Observations of gravitational waves produced by 2 black holes colliding and merging have allowed scientists to confirm fundamental predictions made by Albert Einstein and Stephen Hawking about the nature of the universe.
“This is the clearest view yet of the nature of black holes,” says astrophysicist Maximiliano Isi, who co-led the analysis published in the Physical Review Letters.
Cataclysmic cosmological events, such as the merging of 2 black holes, distort the fabric of the universe. This sends out ripples, or ‘gravitational waves’, which stretch and contract space-time.
Gravitational waves produced by merging black holes were first detected by the US National Science Foundation Laser Interferometer Gravitational-Wave Observatory (LIGO) in 2015. LIGO detects changes in space-time smaller than 1/10,000 the width of a proton.
Today, it operates with international partners, the Virgo gravitational-wave detector in Italy and KAGRA in Japan. In January 2025, during LVK collaboration’s current observation run, LIGO picked up on the collision of 2 black holes 1.3 billion light-years away.
“This specific collision involved 2 black holes that looked pretty much identical to the first 2 we saw,” says Isi. “Intrinsically, the signal is equally loud, but our detectors are just so much more high fidelity now.
“We’re able to analyse the signal in ways that just weren’t possible 10 years ago.”
Advancements of gravitational wave observatories in observing black holes cosmic collisions, with registered signals shown comparing the 2015 black hole merger (GW150914) and the one observed in 2025 (GW250114).
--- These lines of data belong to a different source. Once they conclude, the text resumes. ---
(* ===== verification/ExitTracker.v ===== *)
(** * Guest exit tracker

    Models internal/guest/vminit/task/exit_tracker.go: the early-exit
    detector, the exit coordinator and the process registry.  Each method
    that takes a mutex once is one atomic step of the model; the methods that
    take several ([NotifyExit], [HandleStart], [Subscribe]) are compositions of
    such steps, and [HandleStart] is also given step by step so that other
    goroutines can run between its steps.

    A [*runc.Container] is its address, a subscription is its identifier (its
    [exits] map is shared through the pointer, so it outlives the entry of the
    detector's map), a channel is a number with the set of closed channels. *)

From S2P Require Import Prelude.

Module ExitTracker.

Notation Container := Z (only parsing).

Record Process := mkProcess { proc_ptr : Z; proc_isInit : bool; proc_ID : string }.
Definition IsInit (p : Process) : bool := proc_isInit p.

(** [runcC.Exit] of go-runc. *)
Record Exit := mkExit { Pid : Z; Status : Z }.

Record containerProcess := mkCP { cp_Container : Container; cp_Process : Process }.
Definition State (id execID : string) : M S (result StateResponse) :=
  gc ← getContainer id;
  match gc with
  | Err e => m_ret (Err e)
  | Ok c =>
      ctr ← load_ctr c;
      match c_Process execID ctr with
      | Err e => m_ret (Err e)
      | Ok a =>
          o ← load a;
          m_ret (Ok (mkState (p_ID o) (c_Bundle ctr) (wrapu32 (p_Pid o)) (status_of (p_Status o))
                      (wrapu32 (p_ExitStatus o)) (p_ExitedAt o)))
      end
  end.

Definition Connect (id : string) : M S Z :=
  gc ← getContainer id;
  match gc with
  | Err _ => m_ret 0
  | Ok c => ctr ← load_ctr c; o ← load (c_process ctr); m_ret (wrapu32 (p_Pid o))
  end.

Definition Shutdown : M S () :=
  n ← m_get (λ s : S, size (containers s));
  if (0 <? n)%nat then m_ret tt else m_modify (set_shutdown true).

(** The callback of [NewTaskService] that closes the event channel. *)
Definition closeEvents : M S () :=
  λ s, if eventsClosed s then Panic "close of closed channel"
       else Return (tt, mkSt (tracker s) (objs s) (ctrs s) (containers s) (events s) true
                          (waiters s) (isShutdown s) (nextAddr s) (world s)).

Definition newService (w : W) : S :=
  mkSt ExitTracker.newExitTracker ∅ ∅ ∅ [] false [] false 1 w.

End service.
End GuestTask.

(** ** Theorems *)

Section guest_theorems.
Import GuestTask.

(** The mounts [RelaxOCISpec] neither replaces nor drops nor looks for. *)
Definition plain_mount (m : Mount) : Prop :=
  Destination m ∉ ["/dev"; "/dev/pts"; "/dev/shm"; "/dev/mqueue"; "/etc/resolv.conf"].

(** Membership in a list of string literals. *)
Ltac str_in :=
  rewrite ?not_elem_of_cons, ?elem_of_cons, ?orb_true_iff, ?orb_false_iff, ?String.eqb_eq,
    ?String.eqb_neq in *;
  simpl in *;
  intuition (try congruence;
    try (match goal with H : _ ∈ [] |- _ => by apply not_elem_of_nil in H end)).

Lemma relax_mounts_in m ms :
  m ∈ relax_mounts ms →
  (Destination m = "/dev" → m = dev_bind) ∧
  Destination m ∉ ["/dev/pts"; "/dev/shm"; "/dev/mqueue"].
Proof.
  induction ms as [|m0 ms IH]; simpl; [by intros ?%elem_of_nil|].
  destruct (String.eqb (Destination m0) "/dev") eqn:E1; [|destruct (_ || _ || _) eqn:E2; [auto|]];
    (intros [->|?]%elem_of_cons; [|auto]); clear IH; [split; [done|]|split]; str_in.
Qed.

Lemma relax_mounts_fixed ms :
  (∀ m, m ∈ ms → (Destination m = "/dev" → m = dev_bind) ∧
     Destination m ∉ ["/dev/pts"; "/dev/shm"; "/dev/mqueue"]) →
  relax_mounts ms = ms.
Proof.
  induction ms as [|m ms IH]; intros H; [done|]. simpl.
  destruct (H m) as [H1 H2]; [by left|]. rewrite IH by (intros m' Hm; apply H; by right).
  destruct (String.eqb (Destination m) "/dev") eqn:E1.
  - apply String.eqb_eq in E1. by rewrite <- H1.
  - destruct (_ || _ || _) eqn:E2; [|done]. clear H IH. exfalso. str_in.
Qed.

Lemma relax_mounts_plain ms :
  filter plain_mount (relax_mounts ms) = filter plain_mount ms.
Proof.
  induction ms as [|m ms IH]; [done|]. simpl.
  destruct (String.eqb (Destination m) "/dev") eqn:E1; [|destruct (_ || _ || _) eqn:E2].
  - rewrite !filter_cons_False; [done|unfold plain_mount; clear IH; str_in..].
  - rewrite filter_cons_False; [done|unfold plain_mount; clear IH; str_in].
  - rewrite !filter_cons. by rewrite IH.
Qed.

(** The spec the guest runs a container with.  [RelaxOCISpec] binds the
    VM's /dev once for each /dev mount, drops its submounts, makes sure that
    /etc/resolv.conf is mounted, keeps every other mount in order, opens all
    devices and removes masked paths, read-only paths and seccomp; applying it
    to its own result changes nothing. *)
Theorem relax_spec_spec spec :
  let ms := spec_Mounts (relax_spec spec) in
  (∀ m, m ∈ ms → (Destination m = "/dev" → m = dev_bind) ∧
     Destination m ∉ ["/dev/pts"; "/dev/shm"; "/dev/mqueue"]) ∧
  (∃ m, m ∈ ms ∧ Destination m = "/etc/resolv.conf") ∧
  filter plain_mount ms = filter plain_mount (spec_Mounts spec) ∧
  (∃ ns, spec_Linux (relax_spec spec) = Some (mkLinux ns (Some [mkDC true "rwm"]) [] [] false)) ∧
  relax_spec (relax_spec spec) = relax_spec spec.
Proof.
  assert (Hin : ∀ m, m ∈ spec_Mounts (relax_spec spec) → (Destination m = "/dev" → m = dev_bind) ∧
     Destination m ∉ ["/dev/pts"; "/dev/shm"; "/dev/mqueue"]).
  { intros m. simpl. case_match; [apply relax_mounts_in|].
    intros [?%relax_mounts_in| ->%list_elem_of_singleton]%elem_of_app; [done|]. split; str_in. }
  assert (Hres : ∃ m, m ∈ spec_Mounts (relax_spec spec) ∧ Destination m = "/etc/resolv.conf").
  { simpl. destruct (existsb _ _) eqn:E; [|exists resolv_bind; split; [|done]; apply elem_of_app; right; by left].
    apply existsb_exists in E as (m & Hm & E%String.eqb_eq). exists m. by rewrite list_elem_of_In. }
  split; [done|]. split; [done|]. split; [|split; [by eexists|]].
  - simpl. case_match; [apply relax_mounts_plain|].
    rewrite filter_app, relax_mounts_plain, filter_cons_False, filter_nil, app_nil_r; [done|].
    unfold plain_mount. str_in.
  - destruct (relax_spec spec) as [l ms] eqn:E. unfold relax_spec in *. simplify_eq/=.
    rewrite (relax_mounts_fixed _ Hin). destruct Hres as (m & Hm & Hd).
    replace (existsb _ _) with true; [done|]. symmetry. apply existsb_exists. exists m.
    split; [by apply list_elem_of_In|]. by apply String.eqb_eq.
Qed.

(** ** Resources of a failed creation

    The mounts of a bundle and the OCI containers, as far as the environment
    changes them. *)
Inductive resource := RMount | ROci.
#[global] Instance resource_eq_dec : EqDecision resource.
Proof. solve_decision. Defined.
#[global] Program Instance resource_countable : Countable resource :=
  inj_countable' (λ r, match r with RMount => false | ROci => true end)
    (λ b, if b : bool then ROci else RMount) _.
Next Obligation. by intros []. Qed.

(** What creation relies on: a failed mount or runtime create leaves nothing
    behind, the cleanup calls remove what they are for, and the other calls
    touch neither. *)
Class ResLaws {W} (env : TEnv W) (res : W → gset resource) := {
  rl_mount : ∀ b w, res (mountAll env b w).2 =
    match (mountAll env b w).1 with None => {[RMount]} ∪ res w | Some _ => res w end;
  rl_unmount : ∀ b w, res (mountCleanup env b w).2 = res w ∖ {[RMount]};
  rl_create : ∀ i w, res (rt_Create env i w).2 =
    match (rt_Create env i w).1 with None => {[ROci]} ∪ res w | Some _ => res w end;
  rl_delete : ∀ i w, res (rt_ForceDelete env i w).2 = res w ∖ {[ROci]};
  rl_mkdir : ∀ p w, res (mkdirRootfs env p w).2 = res w;
  rl_options : ∀ b w, res (writeOptions env b w).2 = res w;
  rl_spec : ∀ b s w, res (writeSpec env b s w).2 = res w;
  rl_socket : ∀ w, res (Proc.newConsoleSocket (pe env) w).2 = res w;
  rl_io : ∀ w, res (Proc.createIO (pe env) w).2 = res w;
  rl_closeSocket : ∀ w, res (Proc.closeSocket (pe env) w) = res w;
  rl_closeIO : ∀ w, res (Proc.closeIO (pe env) w) = res w;
  rl_master : ∀ w, res (Proc.receiveMaster (pe env) w).2 = res w;
  rl_console : ∀ w, res (Proc.copyConsole (pe env) w).2 = res w;
  rl_copy : ∀ w, res (Proc.pioCopy (pe env) w).2 = res w;
  rl_pid : ∀ w, res (Proc.readPidFile (pe env) w).2 = res w }.

Context {W : Type} (env : TEnv W) (res : W → gset resource) `{!ResLaws env res}.

Lemma deferred_res t err w : res (Proc.exec_deferred (pe env) t err w) = res w.
Proof. unfold Proc.exec_deferred. repeat case_match; by rewrite ?rl_closeSocket, ?rl_closeIO. Qed.

Lemma create_tail_res t p w : res (init_create_tail env t p w).2 = res w.
Proof.
  unfold init_create_tail. pose proof (rl_master w). pose proof (rl_copy w).
  destruct t; repeat (case_match; simplify_eq/=);
    repeat match goal with
    | H : Proc.copyConsole _ ?w' = _ |- _ => pose proof (rl_console w'); rewrite H in *; clear H
    | H : Proc.readPidFile _ ?w' = _ |- _ => pose proof (rl_pid w'); rewrite H in *; clear H
    end; simpl in *; congruence.
Qed.

Lemma init_Create_res t p w err p' w' :
  init_Create env t p w = (err, p', w') → ROci ∉ res w →
  res w' = match err with Some _ => res w | None => {[ROci]} ∪ res w end.
Proof.
  unfold init_Create. intros H Hno.
  destruct (if t then _ else _) as [oe w1] eqn:Eo.
  assert (H1 : res w1 = res w).
  { destruct t; [pose proof (rl_socket w) as Hr|pose proof (rl_io w) as Hr]; by rewrite Eo in Hr. }
  destruct oe; [by simplify_eq|]. destruct (rt_Create env (Proc.i_id p) w1) as [ce w2] eqn:Ec.
  pose proof (rl_create (Proc.i_id p) w1) as H2. rewrite Ec in H2. simpl in H2.
  destruct ce as [e|].
  - simplify_eq. rewrite deferred_res. unfold Proc.runtimeError. repeat case_match; congruence.
  - set (p1 := Proc.mkInit _ _ _ _ _ _ _ _ _ _) in H.
    pose proof (create_tail_res t p1 w2) as Ht.
    destruct (init_create_tail env t p1 w2) as [[err' p2] w3]. simpl in Ht. simplify_eq.
    destruct err; rewrite ?rl_delete, deferred_res, Ht, H2, H1; [|done]. set_solver.
Qed.

(** Creating a container leaks nothing.  If no mount of the bundle and no
    OCI container exist before, then a creation that fails at any step leaves
    neither behind, and one that succeeds leaves the OCI container and exactly
    the mounts it reports for cleanup. *)
Theorem NewContainer_no_leak r w :
  res w = ∅ →
  let '(nc, w') := NewContainer env r w in
  match nc with
  | Err _ => res w' = ∅
  | Ok (_, mounted, _) => res w' = {[ROci]} ∪ (if mounted then {[RMount]} else ∅)
  end.
Proof.
  intros H0. unfold NewContainer. destruct (unmarshalOptions env w); [done|].
  destruct (if (0 <? length (r_Rootfs r))%nat then mkdirRootfs _ _ _ else _) as [me w1] eqn:Em.
  assert (H1 : res w1 = ∅).
  { destruct (0 <? length (r_Rootfs r))%nat; [|by simplify_eq].
    pose proof (rl_mkdir (r_Bundle r +:+ "/rootfs") w) as Hr. rewrite Em in Hr. simpl in Hr. congruence. }
  destruct me; [done|]. destruct (writeOptions env (r_Bundle r) w1) as [oe w2] eqn:Eo.
  assert (H2 : res w2 = ∅) by (pose proof (rl_options (r_Bundle r) w1) as Hr; rewrite Eo in Hr; simpl in Hr; congruence).
  destruct oe; [done|]. set (mounted := needs_mount _ _).
  destruct (if mounted then mountAll _ _ _ else _) as [mt w3] eqn:Emt.
  assert (H3 : res w3 = match mt with None => if mounted then {[RMount]} else ∅ | Some _ => ∅ end).
  { destruct mounted; [|by simplify_eq]. pose proof (rl_mount (r_Bundle r) w2) as Hm.
    rewrite Emt in Hm. simpl in Hm. destruct mt; rewrite Hm, H2; set_solver. }
  destruct mt; [done|].
  assert (H4 : res (RelaxOCISpec env (r_Bundle r) w3).2 = res w3).
  { unfold RelaxOCISpec. destruct (readSpec _ _ _); [apply rl_spec|done]. }
  set (w4 := (RelaxOCISpec env (r_Bundle r) w3).2) in *.
  destruct (init_Create _ _ _ _) as [[ce p'] w5] eqn:Ec.
  apply init_Create_res in Ec; [|rewrite H4, H3; destruct mounted; set_solver].
  rewrite H4, H3 in Ec. destruct ce; destruct mounted; rewrite ?rl_unmount, Ec; set_solver.
Qed.
(** A start that registers nothing (a process without a pid). *)
Lemma inv_quiet c cid ev s s' :
  inv c cid [] s → ¬ is_exit_of cid ev →
  same_objs s s' → same_ctrs s s' → waiters s' = waiters s → events s' = events s ++ [ev] →
  ExitTracker.nextChan (tracker s') = ExitTracker.nextChan (tracker s) →
  ExitTracker.closedChans (tracker s') = ExitTracker.closedChans (tracker s) →
  (∀ c', ExitTracker.InitHasExited c' (tracker s') = ExitTracker.InitHasExited c' (tracker s)) →
  (∀ c' x' ch, ExitTracker.containers (tracker s') !! c' = Some x' →
     ExitTracker.execWaiter x' = Some ch →
     ∃ x, ExitTracker.containers (tracker s) !! c' = Some x ∧ ExitTracker.execWaiter x = Some ch) →
  ExitTracker.wf (tracker s') →
  ExitTracker.running (tracker s') = ExitTracker.running (tracker s) →
  (∀ c', count_of c' (tracker s') = count_of c' (tracker s)) → inv c cid [] s'.
Proof.
  intros [Hsh Hlast Hcnt Hsm Hpub Hone Hst Hch Hwk Hwf] Hev Hso Hsc Hw He Hn Hcl Hihe Hcts Hwf' Hr Hct.
  assert (Hl : live [] s' = live [] s) by (unfold live; by rewrite Hr).
  assert (Hpb : published cid (events s') ↔ published cid (events s)).
  { rewrite He, published_snoc. split; [|tauto]. intros [?|Hx]; [done|]. destruct Hev.
    destruct ev; try done. by destruct Hx. }
  split; rewrite ?Hl, ?Hw, ?Hihe, ?Hpb, ?Hct, ?Hcl; try done.
  - eapply shape_same; [exact Hsh|done|done|by rewrite Hw|done].
  - rewrite He. by apply init_exit_last_snoc.
  - intros wt Hin. rewrite Hn. destruct (Hch _ Hin) as [Hlt' Hu]. split; [done|].
    intros Hwc c' x Hx Hex. destruct (Hcts _ _ _ Hx Hex) as (y & ? & ?). by eapply Hu.
Qed.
Credit: Dr Derek Davis (Caltech, LIGO Laboratory).
The researchers studied the event from the moment the black holes first collided, until the merged black hole settled into its new state just milliseconds later.
The final reverberations, or ‘ringdown’, can be likened to the way a bell rings when it is struck.
“Ten milliseconds sounds really short, but our instruments are so much better now that this is enough time for us to really analyse the ringing of the final black hole,” Isi says. “With this new detection, we have an exquisitely detailed view of the signal both before and after the black hole merger.”
This allowed the team to calculate the mass and spin of the black hole to determine its surface area. They found that while the initial black holes had a total surface area of 240,000km2, this increased to about 400,000km2 after merging.
The observations confirm a foundational idea proposed by British physicist Stephen Hawking in 1972, which predicts that the surface area of a black hole’s event horizons can never decrease.
Hawking’s area theorem – also known as the second law of black hole mechanics – mirrors the second law of thermodynamics, which says that entropy (disorder) can only increase. The theorem led to the realisation that black holes are thermodynamic objects.
“It’s really profound that the size of a black hole’s event horizon behaves like entropy,” Isi says.
“It has very deep theoretical implications and means that some aspects of black holes can be used to mathematically probe the true nature of space and time.
“It tells us that general relativity knows something about the quantum nature of these objects and that the information, or entropy, contained in a black hole is proportional to its area.”
The researchers also confirmed that the merged black hole was consistent with what is known as the ‘Kerr metric’.
Left panel: Frequency and decay time (half-life) of the different ‘ringdown’ tones measured in the 2025 black hole merger (GW250114). The black markers indicate the values predicted for a Kerr black hole. Right panel: gravitational-wave signal (bottom spiral) emitted by the remnant black hole (bottom sphere) into the different tones, for a numerical simulation matching the measured parameters of GW250114. Credit: Dr. Keefe Mitman (Cornell University), Prof. Harald Pfeiffer (Albert Einstein Institute, Potsdam).
In 1963, New Zealand mathematician Roy Kerr solved Albert Einstein’s field equations of general relativity and showed that black holes can be described by just 2 characteristics: spin and mass.
“We’ve found some of the strongest evidence yet that astrophysical black holes are the black holes predicted from Albert Einstein’s theory of general relativity,” says Isi.
“Two black holes with the same mass and spin are mathematically identical. It’s very unique to black holes.”
Gravitational wave detectors are only expected to become more sensitive in the next decade, which will allow for even more rigorous tests of black hole characteristics.
“Listening to the tones emitted by these black holes is our best hope for learning about the properties of the extreme space-times they produce,” says astrophysicist Will Farr, who co-led the research.
“As we build more and better gravitational wave detectors, the precision will continue to improve.”